Return to: Parotidectomy with Facial Nerve Dissection
See also:
- Case example - neck apocrine cystadenoma presenting clinically similar to lipoma
- Lipoma Radiology; Liposarcoma Radiology
Follow-Up Images
10 years after surgery.
Initial Clinical Presentation
Patient presented in November 2008 with "salivary swelling" to the left parotid gland. Reported that the swelling "comes and goes" and "has been somewhat responsive" to antibiotics and conservative measures such as massage, but it "never completely goes away."
January 2009 CT: Well circumscribed fatty dense lesion in the left parotid gland. This could represent lipomatous tumor such as lipoma.
Preoperative MRI: Left parotid lipomatous tumor, containing small enhancing lesion with differential of vascular structure versus solid lesion. Repeat ultrasound to further define the possible vasculature is recommended.

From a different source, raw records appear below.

(* ===== verification/Lease.v ===== *)
(** The ephemeral lease of the privileged bridge, crates/privileged-bridge/src/lease.rs.

    [LeaseManager] is the broker's record of the one connected Host and of the one active
    lease; the methods below are the whole public interface that changes it.  The random
    lease identifiers come from the trait [LeaseIdSource]. *)
From S2P Require Import Prelude.

Local Open Scope Z_scope.

(** * Data *)

Definition RENEW_INTERVAL_MS : Z := 5000.
Definition LEASE_DURATION_MS : Z := 15000.
Definition MAX_CONTROLLER_NAME_BYTES : Z := 128.

(** [LeaseId] and [SessionId] wrap a [[u8; 16]]. *)
Abbreviation LeaseId := bytes.
Abbreviation SessionId := bytes.

Record AcquireLease := {
  al_session_id : SessionId;
  al_generation : Z;
  al_controller_display_name : text;
  al_may_control_input : bool
}.

Record Lease := {
  lease_id : LeaseId;
  lease_session_id : SessionId;
  lease_generation : Z;
  issued_at_ms : Z;
  expires_at_ms : Z;
  last_renewed_at_ms : Z;
  last_command_sequence : Z;
  lease_controller_display_name : text;
  may_control_input : bool
}.

Inductive LeaseError :=
| HostDisconnected | HostAlreadyConnected | LeaseAlreadyActive | LeaseNotActive
| LeaseExpired | LE_StaleGeneration | LeaseIdMismatch | InvalidLeaseId
| RandomUnavailable | RenewedTooSoon | InvalidSequence | LE_InvalidControllerName
| TimestampOverflow.

Record LeaseManager := {
  broker_instance_id : bytes;
  host_generation : option Z;
  active : option Lease;
  last_released : option (LeaseId * Z)
}.

#[export] Instance Lease_eq_dec : EqDecision Lease.
Proof. solve_decision. Defined.
#[export] Instance LeaseError_eq_dec : EqDecision LeaseError.
Proof. solve_decision. Defined.
#[export] Instance LeaseManager_eq_dec : EqDecision LeaseManager.
Proof. solve_decision. Defined.

Class LeaseIdSource (Ids : Type) := {
  next_lease_id : M Ids LeaseError LeaseId
}.

(** Field updates. *)
Definition set_active (l : option Lease) (s : LeaseManager) : LeaseManager :=
  {| broker_instance_id := broker_instance_id s; host_generation := host_generation s;
     active := l; last_released := last_released s |}.

Definition set_host_generation (g : option Z) (s : LeaseManager) : LeaseManager :=
  {| broker_instance_id := broker_instance_id s; host_generation := g;
     active := active s; last_released := last_released s |}.

Definition set_last_released (r : option (LeaseId * Z)) (s : LeaseManager) : LeaseManager :=
  {| broker_instance_id := broker_instance_id s; host_generation := host_generation s;
     active := active s; last_released := r |}.

Definition set_renewal (renewed expires : Z) (l : Lease) : Lease :=
  {| lease_id := lease_id l; lease_session_id := lease_session_id l;
     lease_generation := lease_generation l; issued_at_ms := issued_at_ms l;
     expires_at_ms := expires; last_renewed_at_ms := renewed;
     last_command_sequence := last_command_sequence l;
     lease_controller_display_name := lease_controller_display_name l;
     may_control_input := may_control_input l |}.

Definition set_command_sequence (n : Z) (l : Lease) : Lease :=
  {| lease_id := lease_id l; lease_session_id := lease_session_id l;
     lease_generation := lease_generation l; issued_at_ms := issued_at_ms l;
     expires_at_ms := expires_at_ms l; last_renewed_at_ms := last_renewed_at_ms l;
     last_command_sequence := n;
     lease_controller_display_name := lease_controller_display_name l;
     may_control_input := may_control_input l |}.

(** * Operations *)

Definition validate_active_ref (lease : Lease) (id : LeaseId) (generation : Z)
    : result LeaseError unit :=
  if negb (generation =? lease_generation lease) then Err LE_StaleGeneration
  else if negb (bool_decide (id = lease_id lease)) then Err LeaseIdMismatch
  else Ok ().

Definition validate_controller_name (value : text) : result LeaseError unit :=
  if bool_decide (value = []) || (MAX_CONTROLLER_NAME_BYTES <? text_len value)
     || existsb is_control value
  then Err LE_InvalidControllerName
  else Ok ().

Definition LeaseManager_new (instance_id : bytes) : LeaseManager :=
  {| broker_instance_id := instance_id; host_generation := None; active := None;
     last_released := None |}.

Definition freeze_active : M LeaseManager LeaseError bool :=
  self ← get;
  match active self with
  | None => mret false
  | Some lease =>
      put (set_last_released (Some (lease_id lease, lease_generation lease))
             (set_active None self));;
      mret true
  end.

Definition LeaseManager_connect_host (generation : Z) : M LeaseManager LeaseError unit :=
  self ← get;
  fail_if (is_some (host_generation self)) HostAlreadyConnected;;
  fail_if (generation =? 0) LE_StaleGeneration;;
  put (set_host_generation (Some generation) self).

Definition LeaseManager_disconnect_host : M LeaseManager LeaseError bool :=
  modify (set_host_generation None);;
  freeze_active.

Section ids.
Context {Ids : Type} `{LeaseIdSource Ids}.

Definition LeaseManager_acquire (request : AcquireLease) (now_ms : Z)
    : M (LeaseManager * Ids) LeaseError Lease :=
  self ← gets fst;
  generation ← ok_or (host_generation self) HostDisconnected;
  fail_if (is_some (active self)) LeaseAlreadyActive;;
  fail_if (negb (al_generation request =? generation)) LE_StaleGeneration;;
  lift (validate_controller_name (al_controller_display_name request));;
  id ← zoom snd (λ i s, (s.1, i)) next_lease_id;
  fail_if (bool_decide (id = replicate 16 x00)) InvalidLeaseId;;
  expires ← ok_or (checked_add U64_MAX now_ms LEASE_DURATION_MS) TimestampOverflow;
  let lease :=
    {| lease_id := id; lease_session_id := al_session_id request;
       lease_generation := al_generation request; issued_at_ms := now_ms;
       expires_at_ms := expires; last_renewed_at_ms := now_ms;
       last_command_sequence := 0;
       lease_controller_display_name := al_controller_display_name request;
       may_control_input := al_may_control_input request |} in
  modify (λ s, (set_last_released None (set_active (Some lease) s.1), s.2));;
  mret lease.
End ids.

Definition LeaseManager_renew (id : LeaseId) (generation now_ms : Z)
    : M LeaseManager LeaseError Lease :=
  self ← get;
  lease ← ok_or (active self) LeaseNotActive;
  lift (validate_active_ref lease id generation);;
  if expires_at_ms lease <=? now_ms then freeze_active;; mthrow LeaseExpired else
  next_renewal ← ok_or (checked_add U64_MAX (last_renewed_at_ms lease) RENEW_INTERVAL_MS)
                       TimestampOverflow;
  fail_if (now_ms <? next_renewal) RenewedTooSoon;;
  put (set_active (Some (set_renewal now_ms (expires_at_ms lease) lease)) self);;
  expires ← ok_or (checked_add U64_MAX now_ms LEASE_DURATION_MS) TimestampOverflow;
  let lease := set_renewal now_ms expires lease in
  put (set_active (Some lease) self);;
  mret lease.

Definition LeaseManager_authorize_command (id : LeaseId) (generation sequence now_ms : Z)
    : M LeaseManager LeaseError unit :=
  self ← get;
  lease ← ok_or (active self) LeaseNotActive;
  lift (validate_active_ref lease id generation);;
  if expires_at_ms lease <=? now_ms then freeze_active;; mthrow LeaseExpired else
  expected ← ok_or (checked_add U64_MAX (last_command_sequence lease) 1) InvalidSequence;
  fail_if (negb (sequence =? expected)) InvalidSequence;;
  put (set_active (Some (set_command_sequence sequence lease)) self).

Definition LeaseManager_release_or_close (id : LeaseId) (generation : Z)
    : M LeaseManager LeaseError bool :=
  self ← get;
  match active self with
  | Some lease =>
      lift (validate_active_ref lease id generation);;
      freeze_active;;
      mret true
  | None =>
      if bool_decide (last_released self = Some (id, generation)) then mret false
      else mthrow LeaseNotActive
  end.

Definition LeaseManager_release := LeaseManager_release_or_close.
Definition LeaseManager_close := LeaseManager_release_or_close.

Definition LeaseManager_expire (now_ms : Z) : M LeaseManager LeaseError (option LeaseId) :=
  self ← get;
  match active self with
  | Some lease =>
      if expires_at_ms lease <=? now_ms then freeze_active;; mret (Some (lease_id lease))
      else mret None
  | None => mret None
  end.

Definition LeaseManager_input_may_be_enabled (self : LeaseManager) : bool :=
  match active self with Some lease => may_control_input lease | None => false end.

(** * Runs of the manager

    One call of a method of the manager, what the caller sees of it, and a run of calls. *)
Inductive LeaseOp :=
| OpConnect (generation : Z)
| OpDisconnect
| OpAcquire (request : AcquireLease) (now_ms : Z)
| OpRenew (id : LeaseId) (generation now_ms : Z)
| OpAuthorize (id : LeaseId) (generation sequence now_ms : Z)
| OpRelease (id : LeaseId) (generation : Z)
| OpClose (id : LeaseId) (generation : Z)
| OpExpire (now_ms : Z).

Inductive LeaseEvent :=
| EvAcquired (lease : Lease)
| EvRenewed (lease : Lease)
| EvAuthorized (sequence : Z)
| EvOther.
Lemma apply_event_same event s w r s' w' :
  apply_reliable_event event (s, w) = (r, (s', w')) → same_session s s'.
Proof.
  unfold apply_reliable_event, world, self_get, self_set, validate_keyboard,
    validate_coordinates. intros Hr. destruct event as [e|e|e|e|e]; simpl in Hr.
  1-4: run Hr.
  rewrite ?release_all_spec in Hr. revert Hr. unfold gets, mbind, M_bind. rewrite release_all_spec.
  destruct (sink_release_all w) as [[]?]; unmonad; intros; by simplify_eq.
Qed.

Lemma apply_pointer_same ev s w r s' w' :
  apply_pointer_event ev (s, w) = (r, (s', w')) → s' = s.
Proof.
  unfold apply_pointer_event, world, validate_coordinates. intros Hr. destruct ev; run Hr.
Qed.

(** How a call moves the sequence numbers. *)
Inductive sequence_step (s s' : HostPeerSession) : list Z → list Z → Prop :=
| step_none :
    last_reliable_sequence s' = last_reliable_sequence s →
    last_pointer_sequence s' = last_pointer_sequence s →
    (hp_state s = HS_Closed → hp_state s' = HS_Closed) → sequence_step s s' [] []
| step_closed :
    last_pointer_sequence s' = last_pointer_sequence s →
    hp_state s' = HS_Closed → sequence_step s s' [] []
| step_reliable n :
    hp_state s ≠ HS_Closed → n = saturating_add U64_MAX (last_reliable_sequence s) 1 →
    last_reliable_sequence s' = n → last_pointer_sequence s' = last_pointer_sequence s →
    sequence_step s s' [n] []
| step_pointer n :
    hp_state s ≠ HS_Closed → hp_state s' ≠ HS_Closed → last_pointer_sequence s < n →
    last_pointer_sequence s' = n →
    last_reliable_sequence s' = last_reliable_sequence s → sequence_step s s' [] [n].

Lemma applied_step rl pl s s' r p :
  sequence_step s s' r p → applied rl pl s → applied (rl ++ r) (pl ++ p) s'.
Proof.
  intros Hs [Hr Hl Hp [Hf Hge]].
  destruct Hs as [H1r H1p Hc|H1p Hc|n Hc -> H1r H1p|n Hc Hc' Hn H1p H1r]; rewrite ?app_nil_r.
  - split; rewrite ?H1r, ?H1p; auto.
  - split; rewrite ?H1p; auto. by rewrite Hc.
  - split; rewrite ?H1p; auto.
    + intros i m Hi. apply lookup_app_Some in Hi as [Hi|[Hi Hm]]; [by apply Hr|].
      apply list_lookup_singleton_Some in Hm as [Hm <-].
      rewrite Hl by done. unfold saturating_add, len, U64_MAX. lia.
    + intros _. rewrite H1r, Hl by done. unfold saturating_add, U64_MAX. rewrite len_app, len_cons, len_nil.
      pose proof (len_nonneg rl). lia.
  - split; auto.
    + intros _. by rewrite H1r, Hl.
    + apply StronglySorted_app_2; [|done|by repeat constructor].
      intros x y Hx Hy. apply list_elem_of_singleton in Hy as ->.
      rewrite Forall_forall in Hf. specialize (Hf x Hx). lia.
    + rewrite H1p. split; [|lia]. apply Forall_app. split; [|constructor; [lia|done]].
      eapply Forall_impl; [done|]. simpl. lia.
Qed.

Lemma close_sequences s (w : W) :
  sequence_step s (HostPeerSession_close (s, w)).2.1 [] [].
Proof.
  destruct (HostPeerSession_close (s, w)) as [r [s' w']] eqn:Hc.
  apply close_state in Hc as (?&?&?&?&?&?&?&?). by apply step_none.
Qed.
Definition toy_acquire : PrivilegedBridgeClientFrame :=
  toy_frame 2 (PrivilegedBridgeClientFrame_Payload_AcquireLease
    {| AcquirePrivilegedLeaseRequest_session_id := be_bytes 16 7;
       AcquirePrivilegedLeaseRequest_generation := 3;
       AcquirePrivilegedLeaseRequest_permissions := [1; 2];
       AcquirePrivilegedLeaseRequest_controller_display_name := lit "phone" |}).

Definition toy_input (n : Z) : PrivilegedBridgeClientFrame :=
  toy_frame n (PrivilegedBridgeClientFrame_Payload_InputCommand
    {| PrivilegedInputCommand_lease_id := be_bytes 16 1; PrivilegedInputCommand_generation := 3;
       PrivilegedInputCommand_input := None |}).

Definition toy_broker_ops : list BrokerOp :=
  [BkHandle toy_acquire 1000; BkHandle (toy_input 3) 1200; BkEvent; BkHandle (toy_input 4) 20000;
   BkFailClosed].

Definition toy_broker_session : HostBrokerSession Z (unit * list BrokerLog) :=
  HostBrokerSession_with_secure_attention false (HostBrokerSession_new toy_broker ((), [])).

Example toy_broker_log :
  (hb_helper (broker_run toy_broker_ops toy_broker_session)).2 =
  [BL_Tick 1000;
   BL_Granted {| gr_route := ProxyRoute_new (be_bytes 16 1) 3; gr_expires_at_ms := 16000;
                 gr_permissions := [1; 2]; gr_controller_display_name := lit "phone" |};
   BL_Tick 1200; BL_Forwarded (toy_input 3); BL_Tick 20000; BL_Dead].
Proof. vm_compute. reflexivity. Qed.
(** Logging the request, with the gate updated as the request asks. *)
Lemma request_logged request s g :
  hp_accepted s → hp_failed s = false → hg_route g = installs (hg_route (hp_gate s)) request →
  (∀ route, hg_route g = Some route → valid_route route) →
  ∃ sp log, handling request sp log (set_hp_gate g (hp_log (HL_Request request) s)).
Proof.
  intros (sp&Hrun&[Hrt Hev Hd Hv Hc]) Hlive Hg Hvg.
  eexists _, ((hp_backend s).2 ++ [HL_Request request]). split; [|done| | |done].
  - eapply helper_spec_snoc; [exact Hrun|done].
  - done.
  - split; simpl; [|done|done|done|by rewrite Hlive]. by rewrite Hd, Hlive, Hrt.
Qed.

Lemma request_unchanged request s :
  hp_accepted s → hp_failed s = false → installs (hg_route (hp_gate s)) request = hg_route (hp_gate s) →
  ∃ sp log, handling request sp log (hp_log (HL_Request request) s).
Proof.
  intros Ha Hlive Hi. pose proof Ha as (sp&_&[]).
  assert (set_hp_gate (hp_gate s) (hp_log (HL_Request request) s) = hp_log (HL_Request request) s)
    as <- by (by destruct s).
  by apply request_logged.
Qed.

Definition is_peer_request (request : PrivilegedBridgeClientFrame) : bool :=
  match PrivilegedBridgeClientFrame_payload request with
  | Some (PrivilegedBridgeClientFrame_Payload_StartPeer _)
  | Some (PrivilegedBridgeClientFrame_Payload_RestartPeer _) => true
  | _ => false
  end.

Lemma installs_peer current request route :
  is_peer_request request = true → named_route request = Ok route →
  installs current request = match current with
    | None => Some route
    | Some old => if pr_generation old <? pr_generation route then Some route else Some old
    end.
Proof.
  unfold is_peer_request, installs. intros Hp ->.
  destruct (PrivilegedBridgeClientFrame_payload request) as [[]|]; try done;
    by destruct current as [old|]; [destruct (_ <? _)|].
Qed.

Lemma installs_unnamed current request e :
  named_route request = Err e → installs current request = current.
Proof.
  unfold installs. intros ->. destruct (PrivilegedBridgeClientFrame_payload request) as [[]|];
    try done; by destruct current.
Qed.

Diagnosis: (pathology report after first resection) Atypical lipomatous neoplasm, favor well differentiated, lipoma-like liposarcoma, 2.3 cm in greatest dimension, abutting the lateral surgical resection margin.
Surgical Management
1st Resection - Parotidectomy with Facial Nerve Dissection and Preservation of the Great Auricular Nerve









Pathology comment: This lipomatous tumor shows nuclear pleomorphism and irregularity, and given the sub-fascial location, the tumor is best interpreted as lipoma-like liposarcoma. This low-grade tumor may have a small risk of local reoccurrence given the close lateral margin. Spindle cell lipoma was also a consideration, however the CD34 stain is negative.